# HOW TO COMPLETE THIS TASK
Starting with the line that contains "(** ** JSON Schema input contracts" and stopping after the line that contains "JObj sfs =>", return each line below exactly as written, with no others.

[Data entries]
□ □ □

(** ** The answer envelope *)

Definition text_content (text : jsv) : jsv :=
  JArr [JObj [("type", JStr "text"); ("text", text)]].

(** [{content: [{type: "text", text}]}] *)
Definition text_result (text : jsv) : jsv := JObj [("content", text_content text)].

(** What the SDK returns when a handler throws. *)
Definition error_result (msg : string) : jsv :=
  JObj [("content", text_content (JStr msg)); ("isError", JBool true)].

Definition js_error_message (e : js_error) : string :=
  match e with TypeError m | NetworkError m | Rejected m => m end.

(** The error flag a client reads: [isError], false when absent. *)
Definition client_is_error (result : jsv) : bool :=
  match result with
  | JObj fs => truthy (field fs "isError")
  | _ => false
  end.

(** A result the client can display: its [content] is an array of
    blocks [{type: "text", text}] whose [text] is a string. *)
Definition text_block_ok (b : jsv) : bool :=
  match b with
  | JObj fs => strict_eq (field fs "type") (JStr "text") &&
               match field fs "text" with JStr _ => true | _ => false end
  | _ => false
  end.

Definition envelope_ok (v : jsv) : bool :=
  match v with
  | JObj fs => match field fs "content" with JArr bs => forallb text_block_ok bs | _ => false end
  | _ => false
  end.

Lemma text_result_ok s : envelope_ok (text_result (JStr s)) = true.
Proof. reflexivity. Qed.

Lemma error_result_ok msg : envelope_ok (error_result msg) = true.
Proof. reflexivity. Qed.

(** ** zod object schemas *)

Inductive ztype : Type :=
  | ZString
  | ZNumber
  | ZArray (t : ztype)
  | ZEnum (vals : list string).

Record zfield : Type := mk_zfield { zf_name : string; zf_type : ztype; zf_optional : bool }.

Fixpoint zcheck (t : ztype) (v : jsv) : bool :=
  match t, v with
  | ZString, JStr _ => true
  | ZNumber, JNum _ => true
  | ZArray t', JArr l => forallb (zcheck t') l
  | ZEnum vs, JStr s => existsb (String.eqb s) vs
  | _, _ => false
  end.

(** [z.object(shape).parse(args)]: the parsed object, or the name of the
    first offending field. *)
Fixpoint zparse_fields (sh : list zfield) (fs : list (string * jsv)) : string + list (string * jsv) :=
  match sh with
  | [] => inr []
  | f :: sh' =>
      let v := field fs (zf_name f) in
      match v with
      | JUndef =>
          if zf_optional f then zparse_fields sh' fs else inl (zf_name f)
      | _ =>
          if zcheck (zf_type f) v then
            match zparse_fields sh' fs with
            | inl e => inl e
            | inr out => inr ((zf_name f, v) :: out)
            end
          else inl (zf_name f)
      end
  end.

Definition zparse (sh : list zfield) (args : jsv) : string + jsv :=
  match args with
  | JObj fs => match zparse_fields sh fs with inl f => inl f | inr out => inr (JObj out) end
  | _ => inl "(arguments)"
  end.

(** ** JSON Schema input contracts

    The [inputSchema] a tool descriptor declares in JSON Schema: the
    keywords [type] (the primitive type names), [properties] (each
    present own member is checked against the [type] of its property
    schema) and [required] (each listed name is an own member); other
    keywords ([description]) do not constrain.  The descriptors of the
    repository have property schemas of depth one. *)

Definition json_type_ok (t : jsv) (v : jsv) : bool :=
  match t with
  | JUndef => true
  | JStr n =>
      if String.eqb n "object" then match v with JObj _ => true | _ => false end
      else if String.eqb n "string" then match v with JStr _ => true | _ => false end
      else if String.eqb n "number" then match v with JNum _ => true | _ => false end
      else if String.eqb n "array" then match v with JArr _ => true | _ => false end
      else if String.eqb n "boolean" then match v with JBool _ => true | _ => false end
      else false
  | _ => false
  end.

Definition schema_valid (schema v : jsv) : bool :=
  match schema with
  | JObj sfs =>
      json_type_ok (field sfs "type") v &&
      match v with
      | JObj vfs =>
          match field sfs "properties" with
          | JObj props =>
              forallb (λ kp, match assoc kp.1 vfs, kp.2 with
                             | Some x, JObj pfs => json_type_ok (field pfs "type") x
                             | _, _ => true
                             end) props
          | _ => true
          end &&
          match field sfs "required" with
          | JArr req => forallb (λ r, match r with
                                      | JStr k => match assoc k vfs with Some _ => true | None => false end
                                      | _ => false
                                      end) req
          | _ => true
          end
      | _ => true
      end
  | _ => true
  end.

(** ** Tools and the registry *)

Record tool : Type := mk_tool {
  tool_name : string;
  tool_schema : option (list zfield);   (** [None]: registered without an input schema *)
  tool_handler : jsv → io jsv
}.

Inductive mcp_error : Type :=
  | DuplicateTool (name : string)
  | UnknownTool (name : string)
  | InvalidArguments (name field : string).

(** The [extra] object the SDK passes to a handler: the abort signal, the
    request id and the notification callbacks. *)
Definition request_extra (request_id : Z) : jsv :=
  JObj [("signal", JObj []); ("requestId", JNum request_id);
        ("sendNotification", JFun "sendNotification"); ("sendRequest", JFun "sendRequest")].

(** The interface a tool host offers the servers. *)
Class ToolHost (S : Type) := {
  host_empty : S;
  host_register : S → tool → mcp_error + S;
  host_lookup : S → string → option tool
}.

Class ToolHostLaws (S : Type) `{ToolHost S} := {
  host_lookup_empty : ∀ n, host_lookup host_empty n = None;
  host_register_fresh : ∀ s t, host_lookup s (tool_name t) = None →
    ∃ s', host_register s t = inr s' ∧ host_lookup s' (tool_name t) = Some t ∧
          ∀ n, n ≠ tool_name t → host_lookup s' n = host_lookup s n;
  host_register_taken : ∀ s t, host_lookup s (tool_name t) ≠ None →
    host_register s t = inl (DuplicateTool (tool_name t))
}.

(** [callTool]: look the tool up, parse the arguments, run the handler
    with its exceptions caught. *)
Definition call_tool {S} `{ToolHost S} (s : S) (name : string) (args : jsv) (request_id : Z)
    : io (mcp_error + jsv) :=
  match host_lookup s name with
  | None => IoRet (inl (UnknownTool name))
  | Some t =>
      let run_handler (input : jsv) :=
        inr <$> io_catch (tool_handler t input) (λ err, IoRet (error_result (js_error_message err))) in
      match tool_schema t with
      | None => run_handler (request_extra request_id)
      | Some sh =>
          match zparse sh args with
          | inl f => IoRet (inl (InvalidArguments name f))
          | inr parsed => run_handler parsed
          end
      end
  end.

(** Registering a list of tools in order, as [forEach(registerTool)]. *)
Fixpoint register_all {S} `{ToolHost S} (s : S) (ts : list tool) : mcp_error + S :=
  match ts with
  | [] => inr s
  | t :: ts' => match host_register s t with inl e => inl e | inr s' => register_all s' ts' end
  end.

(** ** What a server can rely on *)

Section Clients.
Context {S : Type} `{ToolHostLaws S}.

□ □ □

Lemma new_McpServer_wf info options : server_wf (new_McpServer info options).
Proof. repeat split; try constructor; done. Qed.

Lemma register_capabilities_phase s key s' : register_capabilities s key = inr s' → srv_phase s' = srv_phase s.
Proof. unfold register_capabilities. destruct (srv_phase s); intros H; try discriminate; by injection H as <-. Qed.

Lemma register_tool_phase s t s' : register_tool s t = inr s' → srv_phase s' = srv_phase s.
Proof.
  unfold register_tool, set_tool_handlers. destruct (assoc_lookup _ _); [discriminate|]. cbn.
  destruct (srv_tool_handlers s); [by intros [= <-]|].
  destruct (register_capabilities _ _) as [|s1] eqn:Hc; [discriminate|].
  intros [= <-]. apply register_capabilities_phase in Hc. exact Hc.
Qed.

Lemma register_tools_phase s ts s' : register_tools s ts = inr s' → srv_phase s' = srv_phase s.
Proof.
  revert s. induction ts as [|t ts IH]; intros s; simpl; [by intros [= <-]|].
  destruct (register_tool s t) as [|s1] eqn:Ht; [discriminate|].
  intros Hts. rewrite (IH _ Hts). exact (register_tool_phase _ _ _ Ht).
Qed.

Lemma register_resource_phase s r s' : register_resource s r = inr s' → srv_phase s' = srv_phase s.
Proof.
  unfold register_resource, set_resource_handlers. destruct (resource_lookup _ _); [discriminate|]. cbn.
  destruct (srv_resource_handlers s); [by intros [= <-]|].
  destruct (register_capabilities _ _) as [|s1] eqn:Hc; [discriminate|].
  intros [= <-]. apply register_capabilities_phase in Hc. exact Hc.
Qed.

□ □ □

# ANSWER SPACE
(** ** JSON Schema input contracts

    The [inputSchema] a tool descriptor declares in JSON Schema: the
    keywords [type] (the primitive type names), [properties] (each
    present own member is checked against the [type] of its property
    schema) and [required] (each listed name is an own member); other
    keywords ([description]) do not constrain.  The descriptors of the
    repository have property schemas of depth one. *)

Definition json_type_ok (t : jsv) (v : jsv) : bool :=
  match t with
  | JUndef => true
  | JStr n =>
      if String.eqb n "object" then match v with JObj _ => true | _ => false end
      else if String.eqb n "string" then match v with JStr _ => true | _ => false end
      else if String.eqb n "number" then match v with JNum _ => true | _ => false end
      else if String.eqb n "array" then match v with JArr _ => true | _ => false end
      else if String.eqb n "boolean" then match v with JBool _ => true | _ => false end
      else false
  | _ => false
  end.

Definition schema_valid (schema v : jsv) : bool :=
  match schema with
  | JObj sfs =>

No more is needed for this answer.